EXERCISE AIM: Select and reproduce each line of the listing below that bears the string "else".

:::::

(* ===== verification/ThumbTheorems.v ===== *)
(** What the three disassemblers of darm promise together: [darm_disasm] reads outside a table only
    for the reserved Thumb hints, and otherwise its fields have their types; the branches of every
    encoding decode to the offset they were assembled from; the modified immediate is the one of
    the manual. *)

From Stdlib Require Import ZArith Lia.
From stdpp Require Import base tactics functions option numbers list.
From S2P Require Import Prelude Bits DarmTbl ThumbTbl Darm DarmTheorems Thumb Thumb2Decoder Thumb2.

(** ** The type of every member *)

(** As [in_range], with the shift by 32 of Thumb-2 and the members ARM does not set. *)
Definition member_range (f : dfield) (v : Z) : Prop :=
  match f with
  | F_shift => 0 ≤ v ≤ 32
  | F_imm | F_width => 0 ≤ v < 2 ^ 32
  | F_rotate | F_sat_imm | F_msb => 0 ≤ v ≤ 31
  | F_mask => 0 ≤ v ≤ 15
  | F_firstcond => -1 ≤ v ≤ 15
  | _ => in_range f v
  end.

Definition well_typed (d : darm_t) : Prop := ∀ f, member_range f (d f).

Lemma insert_well d f v : member_range f v → well_typed d → well_typed (<[f := v]> d).
Proof. intros Hv Hd g. destruct (decide (f = g)) as [<-|]; [by rewrite fn_lookup_insert|by rewrite fn_lookup_insert_ne]. Qed.

Lemma assign_well l d : Forall (λ x, member_range x.1 x.2) l → well_typed d → well_typed (assign l d).
Proof. intros Hl. revert d. induction Hl as [|x l Hx _ IH]; intros d Hd; [done|]. apply IH. by apply insert_well. Qed.

Lemma init_well w : well_typed (assign [(F_w, w); (F_cond, C_AL)] darm_init).
Proof. intros []; vm_compute; done. Qed.

(** ** Thumb *)

(** The 16-bit words of the hint space that have no entry in [type_hints_instr_lookup]. *)
Definition reserved_hint (w : Z) : bool := (w .>> 8 =? 0xBF) && (w .& 15 =? 0) && (5 <=? field w 4 7).

Definition outcome (r : option (Z * darm_t)) : Prop :=
  ∃ ret d, r = Some (ret, d) ∧ (ret = 0 ∨ ret = -1) ∧ well_typed d.

Lemma outcome_0 d : well_typed d → outcome (Some (0, d)).
Proof. intros. exists 0, d. auto. Qed.

Lemma outcome_1 d : well_typed d → outcome (Some (-1, d)).
Proof. intros. exists (-1), d. auto. Qed.

Lemma u32_bound x : 0 ≤ u32 x < 2 ^ 32.
Proof. apply Z.mod_pos_bound. done. Qed.

Lemma b_flag_range w n : 0 ≤ b_flag w n ≤ 2.
Proof. unfold b_flag, B_SET, B_UNSET. destruct (bit w n); lia. Qed.

(** A bound the width of the word gives. *)
Ltac by_width N :=
  unfold field, BITMSK_8, LR, PC, b_flag;
  match goal with
  | |- _ ≤ ?a ≤ _ => let H := fresh in assert (H : 0 ≤ a < 2 ^ N) by bit_range; lia
  | |- _ ≤ ?a < _ => let H := fresh in assert (H : 0 ≤ a < 2 ^ N) by bit_range; lia
  end.

Ltac member :=
  cbn [member_range in_range fst snd];
  first
    [ exact I
    | unfold BITMSK_8, LR, S_LSR, S_ASR in *; range
    | apply u32_bound
    | rewrite ?insert_other by discriminate; match goal with H : well_typed ?d |- _ ≤ ?d ?f ≤ _ => exact (H f) end
    | apply b_flag_range
    | by_width 4 | by_width 5 | by_width 16 | by_width 32 ].

Ltac well_step :=
  match goal with
  | |- outcome (Some (0, _)) => apply outcome_0
  | |- outcome (Some (-1, _)) => apply outcome_1
  | |- well_typed (assign _ _) => apply assign_well; [repeat (apply Forall_cons; split; [member|]); apply Forall_nil; exact I|]
  | |- well_typed (<[_ := _]> _) => apply insert_well; [member|]
  | |- well_typed (if ?b then _ else _) => destruct b
  | |- outcome (if ?b then _ else _) => destruct b
  | |- outcome (Some (if ?b then _ else _, _)) => destruct b
  | |- well_typed ?d => assumption
  end.
Ltac well := cbv zeta; repeat well_step.

Lemma hint_row i : 0 ≤ i < 256 → arr_get thumb_instr_types i = Some T_THUMB_IT_HINTS → i = 0xBF.
Proof.
  intros Hi Hx.
  assert (H : forallb (λ i, implb (bool_decide (arr_get thumb_instr_types i = Some T_THUMB_IT_HINTS)) (i =? 0xBF)) (seqZ 0 256) = true)
    by (vm_compute; reflexivity).
  rewrite forallb_forall in H. specialize (H i). rewrite bool_decide_eq_true_2 in H by done.
  apply Z.eqb_eq, H, list_elem_of_In, elem_of_seqZ. lia.
Qed.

:::::

EXERCISE ANSWER:
  | |- well_typed (if ?b then _ else _) => destruct b
  | |- outcome (if ?b then _ else _) => destruct b
  | |- outcome (Some (if ?b then _ else _, _)) => destruct b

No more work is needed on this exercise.